Of the material below, the lines to be retyped are those from the line containing "Fixpoint build_loop (e" through the line containing "if e_desc_max e", inclusive; reproduce them exactly.

>>>

Lemma upsert_key_inj u1 u2 i1 i2 nz1 nz2 q1 q2 :
  proper u1 -> proper u2 -> proper i1 -> proper i2 ->
  defaults nz1 -> defaults nz2 -> defaults q1 -> defaults q2 ->
  upsert_key u1 i1 nz1 q1 = upsert_key u2 i2 nz2 q2 -> u1 = u2 /\ i1 = i2 /\ nz1 = nz2 /\ q1 = q2.
Proof.
  intros [Hk1 H1] [Hk2 H2] [Hj1 I1] [Hj2 I2] Hn1 Hn2 Hq1 Hq2 E.
  destruct u1 as [k1 l1], u2 as [k2 l2], i1 as [j1 m1], i2 as [j2 m2]. cbn in *.
  unfold upsert_key in E. cbn in E. apply kind_inj in E as [-> E]; [| done..].
  apply split_first in E as [El E]; [| by apply no_dots..].
  apply kind_inj in E as [-> E]; [| done..]. apply split_first in E as [Em E]; [| by apply no_dots..].
  apply split_first in E as [En Eq]; [| by apply no_dots..].
  apply table_decodes in El, Em, En, Eq; [| done..]. by subst.
Qed.
End Table.

(** ** The laws of the libraries *)

Class BoilerLaws `{SqlBoiler} : Prop := {
  NonZeroDefaultSet_incl l o : NonZeroDefaultSet l o ⊆ l;
  InsertColumnSet_incl c all wd wod nz : (InsertColumnSet c all wd wod nz).1 ⊆ wod ++ nz ++ Cols c;
  InsertColumnSet_ret c all wd wod nz : (InsertColumnSet c all wd wod nz).2 ⊆ all ++ wd;
  UpdateColumnSet_incl c all pk : UpdateColumnSet c all pk ⊆ all ++ Cols c;
  BindMapping_ok tags l : l ⊆ tags -> exists r, BindMapping (MakeStructMapping tags) l = Ok r;
  BindMapping_length m l r : BindMapping m l = Ok r -> length r = length l;
  ValuesFromMapping_length o m : length (ValuesFromMapping o m) = length m;
  SetParamNames_marks l : Forall (fun s => marks s = 0%nat) l -> marks (SetParamNames l) = length l;
  WhereClause_marks l : Forall (fun s => marks s = 0%nat) l -> marks (WhereClause l) = length l;
  WhereClauseRepeated_marks l n :
    Forall (fun s => marks s = 0%nat) l -> marks (WhereClauseRepeated l n) = (length l * n)%nat;
  Placeholders_marks n : marks (Placeholders n) = n;
  IdentQuote_marks s : marks s = 0%nat -> marks (IdentQuote s) = 0%nat;
  IdentQuoteSlice_length l : length (IdentQuoteSlice l) = length l;
  IdentQuoteSlice_marks l :
    Forall (fun s => marks s = 0%nat) l -> Forall (fun s => marks s = 0%nat) (IdentQuoteSlice l);
  SetComplement_incl l1 l2 : SetComplement l1 l2 ⊆ l1;
}.
(** * RTCStream: the write-side flow control of the stream adapter

    A shallow embedding of [src/index.ts].  The class [RTCStream] wraps a
    [WebSocket] or an [RTCDataChannel] and implements the [Duplex] hooks
    [_write], [_writev], [_destroy] on top of it.  Its methods become
    functions in a small state / exception / trace monad over the private
    fields of the class; everything that leaves the class (calls on the
    handle, timers, callbacks supplied by the stream machinery) is recorded
    in a trace of effects, in call order. *)

From Stdlib Require Import ZArith List String Bool Lia.
From Stdlib Require Import Strings.Byte.
Import ListNotations.

Local Open Scope Z_scope.

(** ** Byte buffers *)

Module Buffer.

Definition t := list byte.

(** [buffer.length] *)
Definition length (b : t) : Z := Z.of_nat (List.length b).

(** [Buffer.concat(list)] *)
Definition concat (l : list t) : t := List.concat l.

(** Index normalisation of [slice]: a negative index counts from the end
    of the buffer, and the result is clamped to [0 .. len]. *)
Definition adjustOffset (offset len : Z) : Z :=
  if offset =? 0 then 0
  else if offset <? 0 then
    (if 0 <? offset + len then offset + len else 0)
  else if offset <? len then offset
  else len.

(** [buffer.slice(start, end)]; [end_ = None] is the one-argument call
    [buffer.slice(start)]. *)
Definition slice (b : t) (start : Z) (end_ : option Z) : t :=
  let srcLength := length b in
  let s := adjustOffset start srcLength in
  let e := match end_ with
           | Some e => adjustOffset e srcLength
           | None => srcLength
           end in
  let newLength := if s <? e then e - s else 0 in
  firstn (Z.to_nat newLength) (skipn (Z.to_nat s) b).

End Buffer.

(** ** Strings and their UTF-8 encoding

    A JavaScript string is a sequence of UTF-16 code units.
    [Buffer.from(s, "utf8")] encodes it as UTF-8; a surrogate that is not
    part of a pair is encoded as U+FFFD. *)

Definition JSString := list Z.

Definition byte_of_Z (z : Z) : byte :=
  match Byte.of_N (Z.to_N (z mod 256)) with
  | Some b => b
  | None => x00
  end.

Definition utf8CodePoint (c : Z) : Buffer.t :=
  if c <? 128 then [byte_of_Z c]
  else if c <? 2048 then
    [byte_of_Z (Z.lor (Z.shiftr c 6) 192);
     byte_of_Z (Z.lor (Z.land c 63) 128)]
  else if c <? 65536 then
    [byte_of_Z (Z.lor (Z.shiftr c 12) 224);
     byte_of_Z (Z.lor (Z.land (Z.shiftr c 6) 63) 128);
     byte_of_Z (Z.lor (Z.land c 63) 128)]
  else
    [byte_of_Z (Z.lor (Z.shiftr c 18) 240);
     byte_of_Z (Z.lor (Z.land (Z.shiftr c 12) 63) 128);
     byte_of_Z (Z.lor (Z.land (Z.shiftr c 6) 63) 128);
     byte_of_Z (Z.lor (Z.land c 63) 128)].

Definition isLeadSurrogate (u : Z) : bool := (55296 <=? u) && (u <=? 56319).
Definition isTrailSurrogate (u : Z) : bool := (56320 <=? u) && (u <=? 57343).

Definition replacementCharacter : Z := 65533.

Fixpoint utf8ToBytes (s : JSString) : Buffer.t :=
  match s with
  | [] => []
  | u :: rest =>
      if isLeadSurrogate u then
        match rest with
        | v :: rest' =>
            if isTrailSurrogate v then
              utf8CodePoint
                (Z.lor (Z.shiftl (u - 55296) 10) (v - 56320) + 65536)
              ++ utf8ToBytes rest'
            else utf8CodePoint replacementCharacter ++ utf8ToBytes rest
        | [] => utf8CodePoint replacementCharacter
        end
      else if isTrailSurrogate u then
        utf8CodePoint replacementCharacter ++ utf8ToBytes rest
      else utf8CodePoint u ++ utf8ToBytes rest
  end.

(** A chunk handed to [_write] / [_writev]: [typeof chunk === "string"] or
    a byte buffer. *)
Inductive Chunk :=
| StringChunk (s : JSString)
| BufferChunk (b : Buffer.t).

(** [(typeof chunk === "string") ? Buffer.from(chunk, "utf8") : chunk] *)
Definition chunkBytes (c : Chunk) : Buffer.t :=
  match c with
  | StringChunk s => utf8ToBytes s
  | BufferChunk b => b
  end.

(** ** Errors, state values, events *)

Record Error := mkError { name : string; message : string }.

(** [new Error(msg)] *)
Definition newError (msg : string) : Error := mkError "Error" msg.

Definition typeError (msg : string) : Error := mkError "TypeError" msg.

(** [readyState] and the two sentinels have type [number | string]. *)
Inductive StateValue :=
| NumberValue (n : Z)
| StringValue (s : string).

(** Strict equality [===] on state values. *)
Definition strictEq (a b : StateValue) : bool :=
  match a, b with
  | NumberValue n, NumberValue m => n =? m
  | StringValue s, StringValue r => String.eqb s r
  | _, _ => false
  end.
(* ===== verification/_CoqProject ===== *)
-Q . S2P
Prelude.v
Hw.v
Desc.v
Types.v
Request.v
StatusDump.v
Engine.v
EngineFacts.v
EngineSys.v
ServiceFacts.v
Transfer.v
TransferFacts.v
Submit.v
SubmitFacts.v
Aperture.v
ApertureFacts.v
Threads.v
Nupa.v
NupaFacts.v
Device.v
Irq.v
Bars.v
Init.v
InitFacts.v
Life.v
LifeFacts.v
Adapter.v
Debug.v
Pci.v
Examples.v
DescProps.v
RequestProps.v
StatusProps.v
EngineProps.v
EngineLive.v
TransferProps.v
SubmitProps.v
ApertureProps.v
PollProps.v
ThreadsProps.v
NupaDma.v
NupaProps.v
NupaSys.v
IrqProps.v
BarsProps.v
InitProps.v
LifeInv.v
LifeProps.v
SuspendProps.v
PciProps.v
DebugProps.v
(* ===== verification/Engine.v ===== *)
(** One SGDMA engine ([src/src/libxdma.c]): starting and stopping the hardware,
    the queue of transfers, and the service routine that the interrupt work and
    the polling thread run when descriptors have completed.

    The code below runs with [engine->lock] held, so each operation is one
    transition of the state [est].  Arguments [engine] are never [NULL] in the
    driver (every caller passes the address of an element of
    [xdev->engine_h2c] or [engine_c2h]), so the tests for it do not appear;
    a [transfer] argument that may be [NULL] is an [option]. *)
From S2P Require Import Prelude Hw Desc Types StatusDump.

(** * Accesses to the state *)

Definition engine : M est xdma_engine := gets st_eng.
Definition set_engine (f : xdma_engine -> xdma_engine) : M est unit :=
  modify (fun s => s <| st_eng ::= f |>).
Definition set_dev (f : xdma_dev -> xdma_dev) : M est unit :=
  modify (fun s => s <| st_dev ::= f |>).
Definition xfer (id : nat) : M est xdma_transfer :=
  gets (fun s => default zero_transfer (st_xfers s !! id)).
Definition set_xfer (id : nat) (f : xdma_transfer -> xdma_transfer)
    : M est unit :=
  modify (fun s => s <| st_xfers ::= alter f id |>).

(** [list_del(engine->transfer_list.next)] *)
Definition list_del_first : M est unit :=
  set_engine (fun e => e <| e_transfer_list ::= tail |>).

(** [list_entry(engine->transfer_list.next, ...)] of a list that is not
    empty. *)
Definition list_first (l : list nat) : option nat := head l.

Definition list_empty {A} (l : list A) : bool :=
  match l with [] => true | _ => false end.

Section engine.
Context `{Platform} `{ModParams}.
(* ===== verification/Transfer.v ===== *)
(** Building one transfer of a request in the engine's descriptor memory
    ([src/src/libxdma.c], [transfer_destroy] to [transfer_init]). *)
From S2P Require Import Prelude Hw Desc Types.

(** * Operations *)

(** The variables of the loop of [transfer_build]: the descriptor and result
    memory, [xfer->len], [req->ep_addr] and [bus]. *)
Record build_st := {
  b_mem : list xdma_desc;
  b_res : option (list xdma_result);
  b_len : Z;
  b_ep : Z;
  b_bus : Z;
}.

#[export] Instance eta_build_st : Eta build_st := fun r =>
  Build_build_st (b_mem r) (b_res r) (b_len r) (b_ep r) (b_bus r).

(** [desc_virt[j].src_addr] of a streaming C2H descriptor is the bus address of
    its result. *)
Definition desc_set_result (bus : Z) (d : xdma_desc) : xdma_desc :=
  d <| d_src_addr_lo := PCI_DMA_L bus |> <| d_src_addr_hi := PCI_DMA_H bus |>.

Definition streaming_c2h (e : xdma_engine) : bool :=
  e_streaming e && is_from_device (e_dir e).

(** One iteration; [None] when [sdesc] is read outside the request. *)
Definition build_step (e : xdma_engine) (req : xdma_request_cb)
    (xfer : xdma_transfer) (i : Z) (st : build_st) : option build_st :=
  sdesc ← zlookup (rq_sdesc req) (rq_sw_desc_idx req + i);
  let st :=
    st <| b_mem ::= zalter (xdma_desc_set (sd_addr sdesc) (b_ep st)
                              (sd_len sdesc) (x_dir xfer)) (x_desc_virt xfer + i) |>
       <| b_len ::= fun l => u32 (l + sd_len sdesc) |> in
  let st :=
    if e_non_incr_addr e then st
    else st <| b_ep ::= fun ep => u64 (ep + sd_len sdesc) |> in
  Some (if streaming_c2h e then
          st <| b_res ::= fmap (zset zero_result (x_res_virt xfer + i)) |>
             <| b_mem ::= zalter (desc_set_result (b_bus st)) (x_desc_virt xfer + i) |>
             <| b_bus ::= fun b => u64 (b + sizeof_xdma_result) |>
        else st).

Fixpoint build_loop (e : xdma_engine) (req : xdma_request_cb)
    (xfer : xdma_transfer) (n : nat) (i : Z) (st : build_st) : option build_st :=
  match n with
  | O => Some st
  | S n' => st' ← build_step e req xfer i st; build_loop e req xfer n' (i + 1) st'
  end.

(** [None]: the driver reads or writes outside its arrays, or the descriptor
    memory was never allocated. *)
Definition transfer_build (e : xdma_engine) (req : xdma_request_cb)
    (xfer : xdma_transfer) (desc_max : Z)
    : option (xdma_engine * xdma_request_cb * xdma_transfer) :=
  mem ← e_desc e;
  st ← build_loop e req xfer (Z.to_nat desc_max) 0
         (Build_build_st mem (e_cyclic_result e) (x_len xfer) (rq_ep_addr req)
            (x_res_bus xfer));
  Some (e <| e_desc := Some (b_mem st) |> <| e_cyclic_result := b_res st |>,
        req <| rq_ep_addr := b_ep st |>
            <| rq_sw_desc_idx ::= fun i => u32 (i + desc_max) |>,
        xfer <| x_len := b_len st |>).

(** The number of descriptors of the next transfer: what is left of the
    request, cut at the end of the descriptor array. *)
Definition transfer_desc_max (e : xdma_engine) (req : xdma_request_cb) : Z :=
  let desc_max :=
    Z.min (u32 (rq_sw_desc_cnt req - rq_sw_desc_idx req)) (e_desc_max e) in
  if e_desc_max e <=? u32 (e_desc_idx e + desc_max)
  then u32 (e_desc_max e - e_desc_idx e) else desc_max.

Definition last_control : Z :=
  Z.lor (Z.lor XDMA_DESC_STOPPED XDMA_DESC_EOP) XDMA_DESC_COMPLETED.

(** The control bits of the descriptors: interrupt and end of packet on the
    last one, completion events on all of them when flushing at EOP. *)
Definition transfer_controls (eop_flush : bool) (dv last : Z)
    (mem : list xdma_desc) : list xdma_desc :=
  let mem :=
    zalter (fun d => snd (xdma_desc_control_set last_control d)) (dv + last) mem in
  if eop_flush then
    for_upto (Z.to_nat last) 0 (fun i =>
      zalter (fun d => snd (xdma_desc_control_set XDMA_DESC_COMPLETED d))
        (dv + i)) mem
  else mem.

Definition transfer_adjacent (dv num : Z) (mem : list xdma_desc)
    : list xdma_desc :=
  for_upto (Z.to_nat num) 0 (fun i =>
    zalter (fun d =>
      xdma_desc_adjacent (xdma_get_next_adj (u32 (num - i - 1)) (d_next_lo d)) d)
      (dv + i)) mem.

Definition transfer_init (e : xdma_engine) (req : xdma_request_cb)
    : option (xdma_engine * xdma_request_cb * xdma_transfer) :=
  let xfer :=
    zero_transfer
      <| x_dir := e_dir e |>
      <| x_desc_virt := e_desc_idx e |>
      <| x_res_virt := e_desc_idx e |>
      <| x_desc_bus := u64 (e_desc_bus e + sizeof_xdma_desc * e_desc_idx e) |>
      <| x_res_bus :=
           u64 (e_cyclic_result_bus e + sizeof_xdma_result * e_desc_idx e) |>
      <| x_desc_index := e_desc_idx e |> in
  let desc_max := transfer_desc_max e req in
  let e :=
    e <| e_desc ::= fmap (transfer_desc_init (x_desc_virt xfer)
                            (x_desc_bus xfer) (i32 desc_max)) |> in
  '(e, req, xfer) ← transfer_build e req xfer desc_max;
  let xfer := xfer <| x_desc_adjacent := i32 desc_max |> in
  let last := i32 (desc_max - 1) in
  let e :=
    e <| e_desc ::= fmap (transfer_controls (e_eop_flush e)
                            (x_desc_virt xfer) last) |> in
  let xfer :=
    xfer <| x_desc_cmpl_th := if e_eop_flush e then 1 else i32 desc_max |>
         <| x_desc_num := i32 desc_max |> in
  let e :=
    e <| e_desc_idx ::= fun i => u32 (i + desc_max) mod e_desc_max e |>
      <| e_desc_used ::= fun u => i32 (u + desc_max) |>
      <| e_desc ::= fmap (transfer_adjacent (x_desc_virt xfer)
                            (x_desc_num xfer)) |> in
  Some (e, req, xfer).

(** The descriptors are cleared; the scatter-gather table is unmapped after
    the last transfer of a request that the driver mapped itself. *)
Definition transfer_destroy (xfer : xdma_transfer) (sgt : sg_table)
    (e : xdma_engine) : xdma_engine * sg_table * bool :=
  let e :=
    e <| e_desc ::= fmap (xdma_desc_done (x_desc_virt xfer) (x_desc_num xfer)) |> in
  if x_last_in_request xfer && has_bits (x_flags xfer) XFER_FLAG_NEED_UNMAP &&
     negb (nents sgt =? 0)
  then (e, sgt <| nents := 0 |>, true)
  else (e, sgt, false).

<<<

Written reply →
Fixpoint build_loop (e : xdma_engine) (req : xdma_request_cb)
    (xfer : xdma_transfer) (n : nat) (i : Z) (st : build_st) : option build_st :=
  match n with
  | O => Some st
  | S n' => st' ← build_step e req xfer i st; build_loop e req xfer n' (i + 1) st'
  end.

(** [None]: the driver reads or writes outside its arrays, or the descriptor
    memory was never allocated. *)
Definition transfer_build (e : xdma_engine) (req : xdma_request_cb)
    (xfer : xdma_transfer) (desc_max : Z)
    : option (xdma_engine * xdma_request_cb * xdma_transfer) :=
  mem ← e_desc e;
  st ← build_loop e req xfer (Z.to_nat desc_max) 0
         (Build_build_st mem (e_cyclic_result e) (x_len xfer) (rq_ep_addr req)
            (x_res_bus xfer));
  Some (e <| e_desc := Some (b_mem st) |> <| e_cyclic_result := b_res st |>,
        req <| rq_ep_addr := b_ep st |>
            <| rq_sw_desc_idx ::= fun i => u32 (i + desc_max) |>,
        xfer <| x_len := b_len st |>).

(** The number of descriptors of the next transfer: what is left of the
    request, cut at the end of the descriptor array. *)
Definition transfer_desc_max (e : xdma_engine) (req : xdma_request_cb) : Z :=
  let desc_max :=
    Z.min (u32 (rq_sw_desc_cnt req - rq_sw_desc_idx req)) (e_desc_max e) in
  if e_desc_max e <=? u32 (e_desc_idx e + desc_max)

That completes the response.